The group remains little known outside its own ranks, despite over a century of history, tens of thousands of members, and outposts that fan across America, Africa, and the Caribbean. Religion scholars are given scarce, if any, access to the organization’s archives. Leadership guards the legacy of the group closely. Photography is rarely permitted inside sanctuaries. Internal materials, like the group’s unique hymnal, are not to be reproduced or shared with outsiders.
“The Church of God and Saints of Christ is one of the most important religious bodies in America that few people have ever heard of,” said Jacob Dorman, professor of history at the University of Kansas and author of Chosen People: The Rise of American Black Israelite Religions.

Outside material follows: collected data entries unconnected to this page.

Lemma ib_remove_spec b A E L W rid i :
  batch_rep b A E L W -> ib_req_id_to_index b !! rid = Some i ->
  ∃ b', ib_remove_request b rid = (b', Some i) ∧ batch_rep b' (delete rid A) (i :: E) L W ∧
    ib_req_id_to_index b' = delete rid (ib_req_id_to_index b) ∧ max_num_reqs b' = max_num_reqs b.
Proof.
  intros [Hm Hh] Hi. unfold ib_remove_request. rewrite Hi. eexists. split; [done|].
  split; [|done]. set (b' := mkBatch _ _ _ _ _ _ _ _ _).
  destruct (index_remove b b' A L W rid i Hm Hi eq_refl eq_refl) as [Hix Hoc].
  assert (HA : is_Some (A !! rid)) by (apply (bm_dom _ _ _ _ Hm); by eexists).
  assert (Hocc : occupied b i) by (exists rid; by apply (bm_index _ _ _ _ Hm)).
  destruct (Hm) as [[] _ Hd Hrows Hg Hs]. split.
  - split; [split; simpl; try done; by rewrite length_insert|done| | | |].
    + intros rid'. cbn [b' ib_req_id_to_index]. destruct (decide (rid' = rid)) as [->|Hne].
      * rewrite !lookup_delete_eq. done.
      * rewrite !lookup_delete_ne by done. apply Hd.
    + intros rid' j st Hj Hst. cbn [b' ib_req_id_to_index] in Hj.
      apply lookup_delete_Some in Hj as [Hne Hj], Hst as [_ Hst].
      destruct (Hrows rid' j st Hj Hst) as [? Hag]. split; [done|].
      eapply row_agrees_frame; [..|exact Hag]; try done. cbn [b' generators].
      apply lookup_delete_ne. intros ->. apply Hne. by eapply batch_map_index_inj.
    + intros j Hj. apply Hoc. cbn [b' generators] in Hj.
      destruct Hj as [g Hj]. apply lookup_delete_Some in Hj as [? Hj]. split; [apply Hg; by eexists|done].
    + cbn [b' ib_sets]. rewrite fmap_delete. by apply sets_discard_ok.
  - destruct Hh. rewrite map_size_delete_Some by done.
    assert (size A ≠ 0%nat) by (rewrite map_size_ne_0_lookup; by exists rid).
    assert (i ∉ E) by (by apply ho_fill0 in Hocc as [_ ?]).
    split; cbn [length].
    + by constructor.
    + intros j [->|Hj]%elem_of_cons; [apply ho_fill0 in Hocc|apply ho_range0 in Hj]; lia.
    + cbn [b' max_num_reqs]. lia.
    + intros j. rewrite Hoc, ho_fill0, not_elem_of_cons.
      replace (pred (size A) + S (length E))%nat with (size A + length E)%nat by lia. tauto.
Qed.

Lemma ib_remove_none b A E L W rid :
  batch_rep b A E L W -> A !! rid = None -> ib_remove_request b rid = (b, None).
Proof.
  intros [Hm _] Hn. unfold ib_remove_request.
  destruct (ib_req_id_to_index b !! rid) as [i|] eqn:E0; [|done].
  destruct (proj2 (bm_dom _ _ _ _ Hm rid)) as [? ?]; [by eexists|congruence].
Qed.

(** ** Adding a request *)

Lemma index_add b b' A L W rid i :
  batch_map b A L W -> ib_req_id_to_index b !! rid = None -> (i < max_num_reqs b)%nat ->
  ¬ occupied b i -> req_ids b' = <[i := Some rid]> (req_ids b) ->
  ib_req_id_to_index b' = <[rid := i]> (ib_req_id_to_index b) ->
  (∀ rid' j, ib_req_id_to_index b' !! rid' = Some j <-> req_ids b' !! j = Some (Some rid')) ∧
  (∀ j, occupied b' j <-> occupied b j ∨ j = i).
Proof.
  intros Hm Hn Hlt Hno Hr Hx. pose proof (bm_index _ _ _ _ Hm) as Hb.
  rewrite <- (bs_ids _ _ _ (bm_shape _ _ _ _ Hm)) in Hlt. split.
  - intros rid' j. rewrite Hx, Hr, lookup_insert_Some. destruct (decide (j = i)) as [->|Hj].
    + rewrite list_lookup_insert_eq by done. split; [|intros [= ->]; by left].
      intros [[-> _]|[_ Hj]]; [done|]. destruct Hno. exists rid'. by apply Hb.
    + rewrite list_lookup_insert_ne by done. rewrite <- Hb. split; [naive_solver|].
      intros Hj'. right. split; [|done]. intros <-. congruence.
  - intros j. unfold occupied. rewrite Hr. destruct (decide (j = i)) as [->|Hj].
    + rewrite list_lookup_insert_eq by done. split; [by right|by eexists].
    + rewrite list_lookup_insert_ne by done. tauto.
Qed.
(** The arrays [arange_np], [num_scheduled_tokens], [num_computed_tokens_cpu], the block
    table, [slot_mapping_np], [query_start_loc_np] and [seq_lens_np] are int32: a value that
    is stored in them, and the product of two int32, is reduced by [int32].  [cumsum],
    [positions_np] and what is added to them are int64, where no sum here can overflow.
    [np.repeat] refuses negative counts. *)
Definition _prepare_inputs (mr : ModelRunner) (so : SchedulerOutput) :
    result (ModelRunner * PreparedInputs) :=
  let total := total_num_scheduled_tokens so in
  _ ← py_assert (0 <? total);
  let b := input_batch mr in
  let num_reqs := ib_num_reqs b in
  _ ← py_assert (bool_decide (0 < num_reqs)%nat);
  let bt := commit (ib_block_table b) num_reqs in
  counts ← scheduled_counts (take num_reqs (req_ids b)) (num_scheduled_tokens so);
  let max_num_scheduled_tokens := max_z counts in
  let counts := int32 <$> counts in
  _ ← py_assert (0 <? max_num_scheduled_tokens);
  _ ← (if bool_decide (Forall (fun c => 0 <= c) counts) then Ok () else Err ValueError);
  let req_indices := np_repeat (take num_reqs (arange_np mr)) counts in
  let cu_num_tokens := np_cumsum counts in
  let cumsums_offsets := np_repeat (zip_with Z.sub cu_num_tokens counts) counts in
  arange ← np_zip Z.sub (take (Z.to_nat total) (arange_np mr)) cumsums_offsets;
  let computed := (fun row => int32 (num_computed_tokens_cpu row)) <$> ib_rows b in
  starts ← np_take computed req_indices;
  positions ← np_zip Z.add starts arange;
  (* out=positions_np\[:total\] *)
  _ ← (if decide (len positions = Z.min total (mr_max_num_tokens mr)) then Ok () else Err ValueError);
  let width := Z.of_nat (match ib_rows b with [] => 0%nat | r :: _ => length (token_ids_cpu r) end) in
  token_indices ← np_zip Z.add positions (np_scale width req_indices);
  input_ids ← index_select (concat (token_ids_cpu <$> ib_rows b)) token_indices;
  block_table_indices ←
    np_zip Z.add (np_scale (mr_max_num_blocks_per_req mr) req_indices)
      ((fun p => p / mr_block_size mr) <$> positions);
  block_numbers ← np_take (concat (block_table_np bt)) block_table_indices;
  slots ← np_zip Z.add (np_scale (mr_block_size mr) ((fun n : nat => int32 (Z.of_nat n)) <$> block_numbers))
            ((fun p => p `mod` mr_block_size mr) <$> positions);
  let slot_mapping := int32 <$> slots in
  let query_start_loc := 0 :: (int32 <$> cu_num_tokens) in
  seq_lens ← np_zip (fun x y => int32 (x + y)) (take num_reqs computed) counts;
  let b := mkBatch (max_num_reqs b) (vocab_size b) (req_ids b) (ib_req_id_to_index b) (ib_rows b) bt
             (ib_sets b) (generators b) (ib_device b) in
  Ok (with_state mr (mr_requests mr) (mr_encoder_cache mr) b,
      mkPrepared total max_num_scheduled_tokens positions input_ids slot_mapping query_start_loc seq_lens
        (np_max seq_lens)
        (common_prefix_len (mr_block_size mr) (num_common_prefix_blocks so) (take num_reqs computed))
        (take num_reqs (block_table bt))
        ((fun x => int32 (x - 1)) <$> (int32 <$> cu_num_tokens))).

(** ** Encoder outputs *)

(** [encoder_output\[start_idx:end_idx\]], with the output as a handle. *)
Record EncoderSlice : Type := mkEncSlice {
  es_output_handle : nat;
  es_start_idx : Z;
  es_end_idx : Z;
}.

At an evening service last week, hundreds of congregants filed into pews. The sanctuary, opened only on special holidays, was filled nearly to capacity. Saints, as members call themselves, were dressed in the formal garb that has been part of their tradition for generations. The men wore sashes across their shoulders, long-tailed suit jackets, black kippahs, and white gloves. Some wore thin white prayer shawls, or tallits, on their necks. The women were dressed in sashes, brown pleated skirts, and brightly colored headdresses fixed with glittering brooches.
At the center of the room was a large Torah ark decorated with a fabric banner that read “Shalom” in Hebrew, flanked by two seven-pronged menorahs. The chief rabbi, a retired math professor named Phillip E. McNeil, stood behind the pulpit. At 75, he exudes a quiet authority. He spoke lightly into a microphone and the crowd hushed. They had been worshipping together for a week straight. “Are you tired yet?” McNeil joked. “There’s nothing like worshiping the God of Israel, is there?”
A younger evangelist followed McNeil onto the stage and picked up the Passover theme, which ran through almost every sermon. “I’m here to remember that day we came out of Egypt,” Frank Johnson said. “In every age, He’s still passing over, still executing judgment, still demanding that the oppressed go free.”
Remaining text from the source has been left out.